(* ===== verification/PageWalker.v ===== *)
(** * The page table walker

    [src/gem5-pard/src/arch/x86/pagetable_walker.cc] and [.hh]: the state
    machine that reads the page tables of a thread in each paging mode and
    fills its TLB, in atomic, functional and timing mode.  Packets carry the
    QoS register of the thread, so a walk reads and marks the tables of the
    thread's own domain. *)

From S2P Require Import Prelude BaseLib Trie X86Tlb X86Isa Packet.
Local Open Scope Z_scope.

(** ** Page table entries, virtual addresses, faults *)

Definition PTE_p (pte : Z) : bool := flag pte 0.
Definition PTE_w (pte : Z) : bool := flag pte 1.
Definition PTE_u (pte : Z) : bool := flag pte 2.
Definition PTE_pcd (pte : Z) : bool := flag pte 4.
Definition PTE_a (pte : Z) : bool := flag pte 5.
Definition PTE_ps (pte : Z) : bool := flag pte 7.
Definition PTE_g (pte : Z) : bool := flag pte 8.
Definition PTE_nx (pte : Z) : bool := flag pte 63.

Definition longl1 (va : Z) : Z := bits va 20 12.
Definition longl2 (va : Z) : Z := bits va 29 21.
Definition longl3 (va : Z) : Z := bits va 38 30.
Definition longl4 (va : Z) : Z := bits va 47 39.
Definition pael1 (va : Z) : Z := bits va 20 12.
Definition pael2 (va : Z) : Z := bits va 29 21.
Definition pael3 (va : Z) : Z := bits va 31 30.
Definition norml2 (va : Z) : Z := bits va 31 22.

Inductive Mode : Type := Mode_Read | Mode_Write | Mode_Execute.
#[export] Instance Mode_eq_dec : EqDecision Mode.
Proof. solve_decision. Defined.

(** [PageFault(addr, present, mode, user, reserved)]: address and error code. *)
Record PageFault : Type := mkPageFault { pf_addr : Z; pf_errorCode : Z }.
Definition b2z (b : bool) : Z := if b then 1 else 0.
Definition PageFault_make (addr : Z) (present : bool) (mode : Mode) (user reserved : bool) : PageFault :=
  let code := insertBits 32 0 0 0 (b2z present) in
  let code := insertBits 32 code 1 1 (b2z (bool_decide (mode = Mode_Write))) in
  let code := insertBits 32 code 2 2 (b2z user) in
  let code := insertBits 32 code 3 3 (b2z reserved) in
  mkPageFault addr (insertBits 32 code 4 4 (b2z (bool_decide (mode = Mode_Execute)))).
(** Removing a domain makes its translation the identity, leaves the
    translation of every other domain unchanged and empties its query. *)
Theorem tlb_remove_spec (tlb : list LDomAddrTLBEntry) (d d' a : Z) :
  tlb_remapAddr (tlb_remove tlb d) d' a =
    (if d' =? d then a else tlb_remapAddr tlb d' a) ∧
  tlb_query (tlb_remove tlb d) d [] = [].
Proof.
  split.
  - induction tlb as [|e tlb IH]; simpl; [by destruct (d' =? d)|].
    destruct (Z.eqb_spec (ent_domid e) d) as [He|He].
    + rewrite IH. destruct (Z.eqb_spec d' d) as [->|Hne]; [done|].
      unfold ent_contains. destruct (Z.eqb_spec (ent_domid e) d'); [lia | done].
    + simpl. rewrite IH. destruct (Z.eqb_spec d' d) as [->|Hne]; [|done].
      unfold ent_contains. destruct (Z.eqb_spec (ent_domid e) d); [lia | done].
  - induction tlb as [|e tlb IH]; simpl; [done|].
    destruct (ent_domid e =? d) eqn:E; simpl; [done|]. by rewrite E.
Qed.

(** Merging the stripes of an interleaved range loses and adds nothing: the
    merged range contains an address of a guest exactly when one of the stripes
    contains it, for any interleaving slice that lies inside the address. *)
Theorem merge_contains (rs : list GuestAddrRange) (front m : GuestAddrRange) (a g : Z) :
  head rs = Some front →
  0 ≤ gar_intlvBits front ≤ 8 → gar_intlvBits front ≤ gar_intlvHighBit front + 1 →
  gar_intlvHighBit front < 64 →
  GuestAddrRange_merge rs = Ok m →
  gar_contains m a g = true ↔ ∃ r, r ∈ rs ∧ gar_contains r a g = true.
Proof.
  intros Hhd Hb Hhb Hhi Hm. destruct (merge_Ok_inv rs front m Hhd Hb Hm) as (-> & Hlen & Hall).
  split.
  - intros Hin. destruct (stripe_exists a front Hb Hhb Hhi) as (i & Hi & Hsel).
    destruct (lookup_lt_is_Some_2 rs i ltac:(lia)) as [r Hr]. destruct (Hall i r Hr) as [Hmw Hmt].
    exists r. split; [by eapply list_elem_of_lookup_2|].
    by rewrite (contains_stripe r front a g i Hmw Hmt), Hin, Hsel.
  - intros (r & Hr & Hc). apply list_elem_of_lookup in Hr as [i Hi].
    destruct (Hall i r Hi) as [Hmw Hmt]. rewrite (contains_stripe r front a g i Hmw Hmt) in Hc.
    by apply andb_true_iff in Hc as [-> _].
Qed.

Definition demo_stripes : list GuestAddrRange :=
  [mkRange 2 0 0xFFFF 8 1 0; mkRange 2 0 0xFFFF 8 1 1].
(* ===== verification/AddrMapper.v ===== *)
(** * The address mapper in front of a memory or an I/O bus

    [src/pardg5-v/hyper/mem/addr_mapper.cc] and [.hh]: [PARDg5VAddrMapper]
    (packet handling) and [PARDg5VRangeAddrMapper] (translation through the
    logical-domain TLB).  The peers behind the two ports are arguments: a peer
    receives the packet and hands it back, possibly changed. *)

From S2P Require Import Prelude BaseLib Packet GuestAddr.
Local Open Scope Z_scope.

(** The peers of the master and of the slave port. *)
Definition TimingPeer : Type := Packet → bool * Packet.
Definition AtomicPeer (M : Type) : Type := M → Packet → result (M * Z * Packet).
Definition FunctionalPeer (M : Type) : Type := M → Packet → result (M * Packet).

(** A timing peer that refuses a packet does not touch it: what a slave port
    promises to the master that has to send the packet again. *)
Class CleanRefusal (peer : TimingPeer) : Prop :=
  clean_refusal : ∀ p p', peer p = (false, p') → p' = p.

(** An atomic peer keeps the validity flags of the packet it serves. *)
Class KeepsValid {M : Type} (peer : AtomicPeer M) : Prop :=
  keeps_valid : ∀ st p st' t q, pkt_wf p → peer st p = Ok (st', t, q) → pkt_wf q.

Record AddrMapper : Type := mkAddrMapper {
  am_tlb : list LDomAddrTLBEntry;
  am_pendingDelete : list Packet;
  am_bytesRead : list Z;
  am_bytesWritten : list Z
}.
#[export] Instance eta_AddrMapper : Eta AddrMapper := λ m,
  mkAddrMapper (am_tlb m) (am_pendingDelete m) (am_bytesRead m) (am_bytesWritten m).

(** [PARDg5VRangeAddrMapper::PARDg5VRangeAddrMapper]: the TLB is filled from
    the two parameter lists. *)
Fixpoint build_tlb (orig remapped : list GuestAddrRange) (tlb : list LDomAddrTLBEntry)
  : result (list LDomAddrTLBEntry) :=
  match orig, remapped with
  | o :: os, r :: rs =>
      fatal_if (negb (gar_size o =? gar_size r)) ;;
      e ← LDomAddrTLBEntry_make o r;
      build_tlb os rs (tlb_push_back tlb e)
  | _, _ => Ok tlb
  end.

Definition RangeAddrMapper_make (orig remapped : list GuestAddrRange) : result AddrMapper :=
  fatal_if (negb (Nat.eqb (length orig) (length remapped))) ;;
  tlb ← build_tlb orig remapped [];
  Ok (mkAddrMapper tlb [] (replicate 4 0) (replicate 4 0)).

Definition am_remapAddr (m : AddrMapper) (addr guestID : Z) : Z :=
  tlb_remapAddr (am_tlb m) guestID addr.
(* ===== verification/BlobWriter.v ===== *)
(** * Code that writes through a port proxy

    The BIOS tables of [src/gem5-pard/src/arch/x86/bios], the kernel image and
    the boot structures of a logical domain are written through a port proxy
    and never read back.  Such code is a [Writer]: the blobs it hands to
    [PortProxy::writeBlob], in order, and its result; [perform] carries them
    out through the proxy of [PortProxy].  What the writes leave in memory is
    [image], by [perform_spec]. *)

From S2P Require Import Prelude BaseLib ChunkGen Packet PortProxy.
Local Open Scope Z_scope.

(** ** Writers *)

(** A blob: its address and its bytes. *)
Definition Blob : Type := Z * list Z.

Record Writer (A : Type) : Type := mkWriter { runWriter : result (list Blob * A) }.
Arguments mkWriter {A} _.
Arguments runWriter {A} _.

#[export] Instance writer_ret : MRet Writer := λ A a, mkWriter (Ok ([], a)).
#[export] Instance writer_bind : MBind Writer := λ A B f w,
  mkWriter ('(l1, a) ← runWriter w; '(l2, b) ← runWriter (f a); Ok (l1 ++ l2, b)).

(** Code without writes. *)
Definition wlift {A} (r : result A) : Writer A := mkWriter (a ← r; Ok ([], a)).

(** [proxy.writeBlob(addr, bytes, size)] of all the bytes; addresses are
    computed at 64 bits. *)
Definition put (addr : Z) (bytes : list Z) : Writer unit := mkWriter (Ok ([(wrap 64 addr, bytes)], ())).

(** A loop over a sequence, with an accumulator. *)
Fixpoint wfold {A S} (f : S → A → Writer S) (s : S) (l : list A) : Writer S :=
  match l with [] => mret s | a :: l => s ← f s a; wfold f s l end.

(** What a writer does. *)
Definition writes {A} (w : Writer A) (log : list Blob) (a : A) : Prop := runWriter w = Ok (log, a).

Lemma writes_ret {A} (a : A) : writes (mret a) [] a.
Proof. done. Qed.

Lemma writes_put addr bytes : in_width 64 addr → writes (put addr bytes) [(addr, bytes)] ().
Proof. intros H. unfold writes, put. simpl. by rewrite wrap_small. Qed.

Lemma writes_lift {A} (r : result A) a : r = Ok a → writes (wlift r) [] a.
Proof. by intros ->. Qed.

Lemma writes_bind {A B} (w : Writer A) (f : A → Writer B) l1 a l2 b :
  writes w l1 a → writes (f a) l2 b → writes (w ≫= f) (l1 ++ l2) b.
Proof. unfold writes. simpl. intros -> H. simpl. by rewrite H. Qed.

Lemma writes_then {A B} (w : Writer A) (k : A → B) l a : writes w l a → writes (x ← w; mret (k x)) l (k a).
Proof. intros H. rewrite <-(app_nil_r l). by eapply writes_bind, writes_ret. Qed.

Lemma writes_fold_nil {A S} (f : S → A → Writer S) s : writes (wfold f s []) [] s.
Proof. done. Qed.

Lemma writes_fold_cons {A S} (f : S → A → Writer S) s a l l1 s1 l2 s2 :
  writes (f s a) l1 s1 → writes (wfold f s1 l) l2 s2 → writes (wfold f s (a :: l)) (l1 ++ l2) s2.
Proof. intros H1 H2. exact (writes_bind (f s a) (λ s, wfold f s l) l1 s1 l2 s2 H1 H2). Qed.

Lemma writes_det {A} (w : Writer A) l1 a1 l2 a2 : writes w l1 a1 → writes w l2 a2 → l1 = l2 ∧ a1 = a2.
Proof. unfold writes. intros -> H. by inversion H. Qed.

Lemma writes_bind_inv {A B} (w : Writer A) (f : A → Writer B) l b :
  writes (w ≫= f) l b → ∃ l1 a l2, writes w l1 a ∧ writes (f a) l2 b ∧ l = l1 ++ l2.
Proof.
  unfold writes. simpl. destruct (runWriter w) as [[l1 a]|]; [|done]. simpl.
  destruct (runWriter (f a)) as [[l2 b']|] eqn:E; [|done]. simpl. intros [= <- <-]. by exists l1, a, l2.
Qed.

(** ** What writes leave in memory *)

Definition write_at (f : Z → Z) (w : Blob) : Z → Z := λ x,
  if decide (w.1 ≤ x < w.1 + Z.of_nat (length w.2)) then w.2 !!! Z.to_nat (x - w.1) else f x.
Definition image (f : Z → Z) (log : list Blob) : Z → Z := foldl write_at f log.

(** The bytes of a region. *)
Definition bytes_at (f : Z → Z) (a : Z) (n : nat) : list Z := f <$> addr_range a n.

(** All the writes fall in a region, or outside it. *)
Definition within (lo hi : Z) (log : list Blob) : Prop :=
  Forall (λ w : Blob, lo ≤ w.1 ∧ w.1 + Z.of_nat (length w.2) ≤ hi) log.
Definition avoids (lo hi : Z) (log : list Blob) : Prop :=
  Forall (λ w : Blob, w.1 + Z.of_nat (length w.2) ≤ lo ∨ hi ≤ w.1) log.

Lemma image_app f l1 l2 : image f (l1 ++ l2) = image (image f l1) l2.
Proof. apply foldl_app. Qed.

Lemma image_cons f w l : image f (w :: l) = image (write_at f w) l.
Proof. done. Qed.

Lemma image_avoids f lo hi log x : avoids lo hi log → lo ≤ x < hi → image f log x = f x.
Proof.
  revert f. induction log as [|w log IH]; intros f Ha Hx; [done|].
  apply Forall_cons in Ha as [Hw Ha]. rewrite image_cons, IH by done.
  unfold write_at. rewrite decide_False by lia. done.
Qed.

Lemma within_avoids lo hi lo' hi' log : within lo hi log → hi ≤ lo' ∨ hi' ≤ lo → avoids lo' hi' log.
Proof. intros H Hd. eapply Forall_impl; [exact H|]. intros w [? ?]. lia. Qed.

Lemma within_mono lo hi lo' hi' log : within lo hi log → lo' ≤ lo → hi ≤ hi' → within lo' hi' log.
Proof. intros H ? ?. eapply Forall_impl; [exact H|]. intros w [? ?]. lia. Qed.

Lemma within_app lo hi l1 l2 : within lo hi (l1 ++ l2) ↔ within lo hi l1 ∧ within lo hi l2.
Proof. apply Forall_app. Qed.

Lemma avoids_app lo hi l1 l2 : avoids lo hi (l1 ++ l2) ↔ avoids lo hi l1 ∧ avoids lo hi l2.
Proof. apply Forall_app. Qed.

Lemma avoids_nil lo hi : avoids lo hi [].
Proof. constructor. Qed.

Lemma avoids_cons lo hi a p log : a + Z.of_nat (length p) ≤ lo ∨ hi ≤ a → avoids lo hi log → avoids lo hi ((a, p) :: log).
Proof. by constructor. Qed.

(** The image depends only on the memory below it, address by address. *)
Lemma image_ext f g log x : f x = g x → image f log x = image g log x.
Proof.
  revert f g. induction log as [|w log IH]; intros f g H; [done|].
  rewrite !image_cons. apply IH. unfold write_at. by case_decide.
Qed.

Lemma length_bytes_at f a n : length (bytes_at f a n) = n.
Proof. unfold bytes_at. by rewrite length_fmap, length_addr_range. Qed.

Lemma bytes_at_lookup f a n i : (i < n)%nat → bytes_at f a n !! i = Some (f (a + Z.of_nat i)).
Proof. intros H. unfold bytes_at, addr_range. by rewrite !list_lookup_fmap, lookup_seq_lt by lia. Qed.

Lemma bytes_at_ext f g a n : (∀ x, a ≤ x < a + Z.of_nat n → f x = g x) → bytes_at f a n = bytes_at g a n.
Proof. intros H. apply list_fmap_ext. intros i x Hx%list_elem_of_lookup_2%elem_of_addr_range. by apply H. Qed.

Lemma bytes_at_add f a n k : bytes_at f a (n + k) = bytes_at f a n ++ bytes_at f (a + Z.of_nat n) k.
Proof. unfold bytes_at. by rewrite addr_range_add, fmap_app. Qed.

Lemma bytes_at_avoids f log a n :
  avoids a (a + Z.of_nat n) log → bytes_at (image f log) a n = bytes_at f a n.
Proof. intros H. apply bytes_at_ext. intros x Hx. by eapply image_avoids. Qed.

(** Writing inside a region changes its bytes in place. *)
Lemma bytes_at_write f a n (o : nat) bytes :
  (o + length bytes ≤ n)%nat → bytes_at (write_at f (a + Z.of_nat o, bytes)) a n = splice (bytes_at f a n) o bytes.
Proof.
  intros H. apply list_eq_same_length with (n := n);
    [rewrite length_splice; rewrite length_bytes_at; [done|lia]|by rewrite length_bytes_at|].
  intros i x y Hi Hx Hy. rewrite bytes_at_lookup in Hx by done. injection Hx as <-.
  apply list_lookup_total_correct in Hy as <-. rewrite splice_lookup_total by (rewrite length_bytes_at; lia).
  unfold write_at. simpl. destruct (decide (o ≤ i < o + length bytes)%nat).
  - rewrite decide_True by lia. f_equal. lia.
  - rewrite decide_False by lia. symmetry. apply list_lookup_total_correct, bytes_at_lookup. lia.
Qed.

(** A blob on its own region. *)
Lemma bytes_at_blob f a bytes : bytes_at (write_at f (a, bytes)) a (length bytes) = bytes.
Proof.
  replace a with (a + Z.of_nat 0) at 1 by lia. rewrite bytes_at_write by lia.
  apply splice_all. by rewrite length_bytes_at.
Qed.

(** ** Regions that a writer fills

    [fills w a bytes r]: the writer returns [r], writes nothing outside the
    region of [bytes] from [a], and leaves exactly [bytes] there, whatever was
    in memory before. *)
Definition fills {A} (w : Writer A) (a : Z) (bytes : list Z) (r : A) : Prop :=
  ∃ log, writes w log r ∧ within a (a + Z.of_nat (length bytes)) log ∧
    ∀ f, bytes_at (image f log) a (length bytes) = bytes.

Lemma fills_ret {A} (r : A) a : fills (mret r) a [] r.
Proof. exists []. split; [done|]. split; [constructor|done]. Qed.

Lemma fills_put a bytes : in_width 64 a → fills (put a bytes) a bytes ().
Proof.
  intros H. exists [(a, bytes)]. split; [by apply writes_put|].
  split; [apply Forall_singleton; simpl; lia|]. intros f. apply bytes_at_blob.
Qed.

Lemma fills_bind {A B} (w : Writer A) (k : A → Writer B) a b1 r1 b2 r2 a2 :
  fills w a b1 r1 → a2 = a + Z.of_nat (length b1) → fills (k r1) a2 b2 r2 → fills (w ≫= k) a (b1 ++ b2) r2.
Proof.
  intros (l1 & W1 & I1 & F1) -> (l2 & W2 & I2 & F2). exists (l1 ++ l2). split; [by eapply writes_bind|].
  rewrite length_app. split.
  - apply within_app. split; (eapply within_mono; [done|lia|lia]).
  - intros f. rewrite image_app, bytes_at_add, F2. f_equal.
    rewrite bytes_at_avoids; [apply F1|]. eapply within_avoids; [done|lia].
Qed.

(** A last step without writes. *)
Lemma fills_then {A B} (w : Writer A) (k : A → B) a b r : fills w a b r → fills (x ← w; mret (k x)) a b (k r).
Proof. intros H. rewrite <-(app_nil_r b). by eapply fills_bind; [done|done|apply fills_ret]. Qed.

(** ** Pieces written out of order *)

(** The pieces of a structure side by side from [a]. *)
Fixpoint laid (a : Z) (pieces : list (list Z)) : list Blob :=
  match pieces with [] => [] | p :: ps => (a, p) :: laid (a + Z.of_nat (length p)) ps end.

Lemma laid_read F a pieces :
  Forall (λ w : Blob, bytes_at F w.1 (length w.2) = w.2) (laid a pieces) →
  bytes_at F a (length (concat pieces)) = concat pieces.
Proof.
  revert a. induction pieces as [|p ps IH]; intros a H; [done|]. simpl in *.
  apply Forall_cons in H as [H1 H2]. simpl in H1. by rewrite length_app, bytes_at_add, IH, H1.
Qed.

Lemma laid_get F a pieces :
  bytes_at F a (length (concat pieces)) = concat pieces →
  Forall (λ w : Blob, bytes_at F w.1 (length w.2) = w.2) (laid a pieces).
Proof.
  revert a. induction pieces as [|p ps IH]; intros a H; [constructor|]. simpl in *.
  rewrite length_app, bytes_at_add in H. apply app_inj_1 in H as [H1 H2]; [|by rewrite length_bytes_at].
  constructor; [done|by apply IH].
Qed.

(** The last write to a region is that of a given blob. *)
Inductive last_write (b : Z) (p : list Z) : list Blob → Prop :=
| lw_hit log : avoids b (b + Z.of_nat (length p)) log → last_write b p ((b, p) :: log)
| lw_skip w log : last_write b p log → last_write b p (w :: log)
| lw_right l1 l2 : last_write b p l2 → last_write b p (l1 ++ l2)
| lw_left l1 l2 : last_write b p l1 → avoids b (b + Z.of_nat (length p)) l2 → last_write b p (l1 ++ l2).

Lemma last_write_read b p log : last_write b p log → ∀ f, bytes_at (image f log) b (length p) = p.
Proof.
  induction 1 as [log H|w log H IH|l1 l2 H IH|l1 l2 H IH Ha]; intros f.
  - rewrite image_cons, bytes_at_avoids by done. apply bytes_at_blob.
  - by rewrite image_cons.
  - by rewrite image_app.
  - by rewrite image_app, bytes_at_avoids.
Qed.

(** ** Sums of bytes *)

Definition bsum (l : list Z) : Z := foldr Z.add 0 l.

Lemma bsum_app l1 l2 : bsum (l1 ++ l2) = bsum l1 + bsum l2.
Proof. induction l1 as [|x l1 IH]; simpl; lia. Qed.

Lemma bsum_cons x l : bsum (x :: l) = x + bsum l.
Proof. done. Qed.

(** ** Carrying the writes out *)

Section Perform.

Context {M : Type} (sendFunctional : M → Packet → result (M * Packet)).

Definition perform (pp : PortProxy) (m : M) (log : list Blob) : result M :=
  foldM (λ m '(a, bytes), '(m, _) ← writeBlob sendFunctional pp m a bytes (Z.of_nat (length bytes)); Ok m) m log.

Lemma perform_app pp m l1 l2 : perform pp m (l1 ++ l2) = (m ← perform pp m l1; perform pp m l2).
Proof. apply foldM_app. Qed.

Context (line : Z) (byte_at : M → Z → Z → Z) (reach : Z → Z → Prop) (ok : M → Prop)
  `{!FuncMemory line sendFunctional byte_at reach ok} (pp : PortProxy).
Hypothesis Hline : pp_cacheLineSize pp = line ∧ isPowerOf2 line = true ∧ 0 < line < 2 ^ 31.
Hypothesis Htag : 0 ≤ pp_tag pp.

Let g := QOSTAG_TO_GUESTID (pp_tag pp).

(** The proxy's domain may use every byte that is written. *)
Definition reachable (log : list Blob) : Prop := Forall (λ w : Blob, blob_region reach pp w.1 (length w.2)) log.

(** The writes happen, leave the image in the memory of the domain, and
    nothing of another domain changes. *)
Lemma perform_spec log m :
  ok m → reachable log →
  ∃ m', perform pp m log = Ok m' ∧ ok m' ∧
    ∀ d x, reach d x → byte_at m' d x = if decide (d = g) then image (byte_at m g) log x else byte_at m d x.
Proof using Hline Htag FuncMemory0.
  revert m. induction log as [|[a bytes] log IH]; intros m Hm Hr.
  { exists m. split; [done|]. split; [done|]. intros d x _. by case_decide; subst. }
  apply Forall_cons in Hr as [Hb Hr]. simpl in Hb.
  destruct (writeBlob_spec sendFunctional line byte_at reach ok pp Hline Htag m a bytes Hm Hb) as (m1 & Hw & Hm1 & H1).
  destruct (IH m1 Hm1 Hr) as (m' & Hp & Hm' & H'). exists m'.
  split; [unfold perform in *; simpl; by rewrite Hw|]. split; [done|]. intros d x Hx.
  rewrite H' by done. case_decide as Hd; [|rewrite H1 by done; rewrite decide_False by naive_solver; done]. subst d.
  rewrite image_cons. apply image_ext. rewrite H1 by done. unfold write_at. simpl.
  fold g. destruct (decide (a ≤ x < a + Z.of_nat (length bytes))) as [Hin|Hin];
    [rewrite decide_True by done|rewrite decide_False by naive_solver]; done.
Qed.

End Perform.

Problem requirements — Looking at the records above, work out how many lines include the string "changes". Give the number and nothing else.

Task solution — 2